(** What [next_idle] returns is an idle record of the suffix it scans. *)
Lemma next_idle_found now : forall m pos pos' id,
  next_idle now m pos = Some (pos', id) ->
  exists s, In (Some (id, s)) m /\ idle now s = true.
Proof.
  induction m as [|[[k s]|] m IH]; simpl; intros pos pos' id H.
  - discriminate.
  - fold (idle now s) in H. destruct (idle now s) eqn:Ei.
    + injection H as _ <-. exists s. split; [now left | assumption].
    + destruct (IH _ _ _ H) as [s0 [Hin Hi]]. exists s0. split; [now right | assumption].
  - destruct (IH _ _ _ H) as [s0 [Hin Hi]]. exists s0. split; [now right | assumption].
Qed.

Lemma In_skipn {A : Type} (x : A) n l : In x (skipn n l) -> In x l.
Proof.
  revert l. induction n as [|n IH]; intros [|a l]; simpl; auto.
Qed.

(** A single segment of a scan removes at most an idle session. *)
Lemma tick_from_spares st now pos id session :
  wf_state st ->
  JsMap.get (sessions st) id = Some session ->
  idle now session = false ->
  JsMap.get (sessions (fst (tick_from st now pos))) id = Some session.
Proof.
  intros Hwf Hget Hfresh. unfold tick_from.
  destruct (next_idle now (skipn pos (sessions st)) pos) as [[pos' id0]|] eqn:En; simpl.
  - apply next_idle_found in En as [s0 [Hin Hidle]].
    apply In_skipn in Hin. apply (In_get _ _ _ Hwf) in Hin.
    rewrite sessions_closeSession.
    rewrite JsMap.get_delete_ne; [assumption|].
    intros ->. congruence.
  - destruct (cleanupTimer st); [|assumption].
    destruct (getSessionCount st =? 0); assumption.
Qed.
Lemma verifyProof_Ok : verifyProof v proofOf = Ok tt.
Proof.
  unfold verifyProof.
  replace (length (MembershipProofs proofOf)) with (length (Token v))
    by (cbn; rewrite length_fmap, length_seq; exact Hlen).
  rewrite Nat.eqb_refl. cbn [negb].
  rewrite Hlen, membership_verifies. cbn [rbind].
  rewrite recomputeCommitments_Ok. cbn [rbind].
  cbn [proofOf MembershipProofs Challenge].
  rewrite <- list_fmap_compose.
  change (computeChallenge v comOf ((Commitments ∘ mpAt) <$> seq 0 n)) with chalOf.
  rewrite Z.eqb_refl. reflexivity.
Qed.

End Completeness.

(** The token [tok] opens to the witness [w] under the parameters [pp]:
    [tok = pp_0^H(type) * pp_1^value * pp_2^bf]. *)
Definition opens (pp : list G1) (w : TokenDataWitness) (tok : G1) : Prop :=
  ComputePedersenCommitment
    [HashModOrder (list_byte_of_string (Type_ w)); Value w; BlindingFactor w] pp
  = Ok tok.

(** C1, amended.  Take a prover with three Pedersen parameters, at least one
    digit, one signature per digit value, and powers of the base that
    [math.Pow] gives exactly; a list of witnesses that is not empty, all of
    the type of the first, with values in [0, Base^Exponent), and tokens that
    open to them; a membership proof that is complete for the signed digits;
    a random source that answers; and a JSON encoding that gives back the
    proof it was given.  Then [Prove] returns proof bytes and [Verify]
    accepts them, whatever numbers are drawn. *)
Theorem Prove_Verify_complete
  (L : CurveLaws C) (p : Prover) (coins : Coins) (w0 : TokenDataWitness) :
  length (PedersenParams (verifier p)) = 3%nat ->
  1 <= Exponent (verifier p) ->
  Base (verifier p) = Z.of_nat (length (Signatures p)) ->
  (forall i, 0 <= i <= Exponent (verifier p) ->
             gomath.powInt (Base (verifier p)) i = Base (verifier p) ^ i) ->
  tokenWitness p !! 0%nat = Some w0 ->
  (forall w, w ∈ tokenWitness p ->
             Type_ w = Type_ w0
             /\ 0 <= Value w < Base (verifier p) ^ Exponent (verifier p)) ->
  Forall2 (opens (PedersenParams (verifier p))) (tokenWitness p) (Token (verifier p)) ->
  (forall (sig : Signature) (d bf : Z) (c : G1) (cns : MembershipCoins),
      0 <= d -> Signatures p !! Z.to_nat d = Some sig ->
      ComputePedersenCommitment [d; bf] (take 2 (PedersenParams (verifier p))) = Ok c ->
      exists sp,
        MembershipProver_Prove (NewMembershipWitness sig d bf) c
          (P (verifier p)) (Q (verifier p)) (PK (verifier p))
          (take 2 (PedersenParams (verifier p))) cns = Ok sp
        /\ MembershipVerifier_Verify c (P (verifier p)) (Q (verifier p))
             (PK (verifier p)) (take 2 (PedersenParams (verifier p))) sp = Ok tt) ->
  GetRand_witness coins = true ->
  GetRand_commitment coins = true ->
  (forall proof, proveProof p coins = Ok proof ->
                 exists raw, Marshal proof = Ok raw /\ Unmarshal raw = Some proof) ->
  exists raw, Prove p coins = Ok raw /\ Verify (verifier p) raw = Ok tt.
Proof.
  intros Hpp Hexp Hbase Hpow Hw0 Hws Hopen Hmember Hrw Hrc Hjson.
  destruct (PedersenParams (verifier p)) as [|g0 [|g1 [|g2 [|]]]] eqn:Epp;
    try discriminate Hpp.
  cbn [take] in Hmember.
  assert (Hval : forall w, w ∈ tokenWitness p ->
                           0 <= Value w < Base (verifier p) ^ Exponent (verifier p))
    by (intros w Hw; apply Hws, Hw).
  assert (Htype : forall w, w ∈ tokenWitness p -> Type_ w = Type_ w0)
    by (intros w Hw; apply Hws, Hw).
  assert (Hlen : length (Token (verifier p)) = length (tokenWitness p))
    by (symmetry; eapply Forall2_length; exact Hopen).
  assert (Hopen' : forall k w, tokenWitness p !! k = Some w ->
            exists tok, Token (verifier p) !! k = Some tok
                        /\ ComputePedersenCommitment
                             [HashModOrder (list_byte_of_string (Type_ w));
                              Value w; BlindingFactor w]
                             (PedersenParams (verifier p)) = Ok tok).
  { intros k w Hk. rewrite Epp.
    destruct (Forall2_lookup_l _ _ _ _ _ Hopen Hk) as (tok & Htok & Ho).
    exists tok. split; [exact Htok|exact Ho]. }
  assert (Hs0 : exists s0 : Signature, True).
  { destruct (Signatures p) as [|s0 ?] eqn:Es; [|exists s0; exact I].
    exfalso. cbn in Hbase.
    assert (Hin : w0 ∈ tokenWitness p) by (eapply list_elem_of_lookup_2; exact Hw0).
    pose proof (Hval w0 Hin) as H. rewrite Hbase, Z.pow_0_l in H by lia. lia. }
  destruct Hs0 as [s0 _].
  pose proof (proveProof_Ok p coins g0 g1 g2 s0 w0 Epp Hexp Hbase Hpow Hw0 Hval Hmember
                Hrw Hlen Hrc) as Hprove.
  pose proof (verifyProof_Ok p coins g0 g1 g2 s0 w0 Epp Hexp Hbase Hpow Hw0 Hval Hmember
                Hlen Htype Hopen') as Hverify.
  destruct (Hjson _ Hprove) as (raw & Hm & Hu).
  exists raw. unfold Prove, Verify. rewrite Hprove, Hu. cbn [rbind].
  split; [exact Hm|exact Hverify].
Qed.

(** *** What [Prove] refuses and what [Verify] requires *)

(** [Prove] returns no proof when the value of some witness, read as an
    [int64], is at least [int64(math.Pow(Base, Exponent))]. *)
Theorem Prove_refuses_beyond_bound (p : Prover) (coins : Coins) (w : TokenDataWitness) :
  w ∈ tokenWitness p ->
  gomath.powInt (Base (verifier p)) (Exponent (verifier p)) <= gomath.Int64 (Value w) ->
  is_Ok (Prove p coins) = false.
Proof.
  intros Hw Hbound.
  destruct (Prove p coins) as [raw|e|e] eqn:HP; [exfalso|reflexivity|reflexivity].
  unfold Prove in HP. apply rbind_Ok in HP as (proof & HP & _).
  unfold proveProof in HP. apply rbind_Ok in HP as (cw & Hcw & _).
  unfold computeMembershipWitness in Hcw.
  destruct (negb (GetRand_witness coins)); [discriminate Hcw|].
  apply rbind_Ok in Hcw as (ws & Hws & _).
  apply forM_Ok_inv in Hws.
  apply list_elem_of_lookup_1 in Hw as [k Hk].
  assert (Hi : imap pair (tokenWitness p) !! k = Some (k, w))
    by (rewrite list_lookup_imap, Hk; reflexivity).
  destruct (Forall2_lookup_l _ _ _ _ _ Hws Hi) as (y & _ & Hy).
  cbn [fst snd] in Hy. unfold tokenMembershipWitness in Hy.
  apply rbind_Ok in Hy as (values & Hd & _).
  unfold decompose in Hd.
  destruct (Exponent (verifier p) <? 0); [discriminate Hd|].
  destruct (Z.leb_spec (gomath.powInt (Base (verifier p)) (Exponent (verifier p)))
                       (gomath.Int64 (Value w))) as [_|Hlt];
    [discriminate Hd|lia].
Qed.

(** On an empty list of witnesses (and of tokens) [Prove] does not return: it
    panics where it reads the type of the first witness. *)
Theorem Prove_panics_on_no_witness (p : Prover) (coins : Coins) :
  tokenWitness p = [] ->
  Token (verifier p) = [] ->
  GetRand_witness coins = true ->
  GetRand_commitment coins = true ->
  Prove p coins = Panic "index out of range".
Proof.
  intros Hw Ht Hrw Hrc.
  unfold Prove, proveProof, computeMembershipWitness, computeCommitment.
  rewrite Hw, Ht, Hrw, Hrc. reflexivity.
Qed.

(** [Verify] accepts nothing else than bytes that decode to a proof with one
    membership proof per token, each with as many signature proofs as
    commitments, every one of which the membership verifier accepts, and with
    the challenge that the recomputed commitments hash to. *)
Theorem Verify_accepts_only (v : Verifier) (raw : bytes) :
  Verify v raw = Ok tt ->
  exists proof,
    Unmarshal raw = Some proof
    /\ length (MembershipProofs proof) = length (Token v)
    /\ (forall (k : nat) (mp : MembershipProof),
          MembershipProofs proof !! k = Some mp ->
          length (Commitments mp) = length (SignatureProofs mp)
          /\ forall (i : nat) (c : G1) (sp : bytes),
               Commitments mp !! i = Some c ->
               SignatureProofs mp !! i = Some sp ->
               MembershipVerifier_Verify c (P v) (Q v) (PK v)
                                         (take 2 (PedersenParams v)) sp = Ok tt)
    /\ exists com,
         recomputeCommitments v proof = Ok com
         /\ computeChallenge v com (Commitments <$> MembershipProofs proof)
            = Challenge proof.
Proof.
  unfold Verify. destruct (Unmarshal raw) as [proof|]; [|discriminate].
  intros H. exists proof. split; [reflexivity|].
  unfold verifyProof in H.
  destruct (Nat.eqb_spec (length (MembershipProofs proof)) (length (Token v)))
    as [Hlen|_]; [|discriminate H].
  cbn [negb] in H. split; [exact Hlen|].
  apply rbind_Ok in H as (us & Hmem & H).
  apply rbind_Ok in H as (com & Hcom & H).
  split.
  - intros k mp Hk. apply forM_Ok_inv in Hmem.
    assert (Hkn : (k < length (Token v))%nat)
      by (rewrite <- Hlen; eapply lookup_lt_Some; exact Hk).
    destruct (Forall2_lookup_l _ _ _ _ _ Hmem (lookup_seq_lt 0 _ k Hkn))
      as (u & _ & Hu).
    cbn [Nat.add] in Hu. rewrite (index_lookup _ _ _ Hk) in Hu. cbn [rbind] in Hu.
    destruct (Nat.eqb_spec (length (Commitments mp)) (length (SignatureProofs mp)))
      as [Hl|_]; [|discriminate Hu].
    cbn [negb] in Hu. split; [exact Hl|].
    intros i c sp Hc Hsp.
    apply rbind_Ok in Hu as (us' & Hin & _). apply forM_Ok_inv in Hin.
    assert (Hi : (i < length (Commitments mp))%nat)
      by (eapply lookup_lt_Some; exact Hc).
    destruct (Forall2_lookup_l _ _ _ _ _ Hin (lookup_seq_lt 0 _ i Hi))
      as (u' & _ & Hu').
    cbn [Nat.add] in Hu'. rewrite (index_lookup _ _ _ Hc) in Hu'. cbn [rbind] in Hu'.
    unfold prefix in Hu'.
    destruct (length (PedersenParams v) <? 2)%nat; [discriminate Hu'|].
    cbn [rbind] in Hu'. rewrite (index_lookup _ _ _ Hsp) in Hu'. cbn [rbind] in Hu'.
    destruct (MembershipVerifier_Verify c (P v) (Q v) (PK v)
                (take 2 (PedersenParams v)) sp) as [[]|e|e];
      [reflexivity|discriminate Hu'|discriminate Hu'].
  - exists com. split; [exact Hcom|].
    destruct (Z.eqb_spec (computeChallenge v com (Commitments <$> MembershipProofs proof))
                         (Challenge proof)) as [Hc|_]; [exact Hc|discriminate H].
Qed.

* **Exercise requirements**
Please give, as a bare number, how many lines in the listing above contain "simpl".

* **Written answer**
3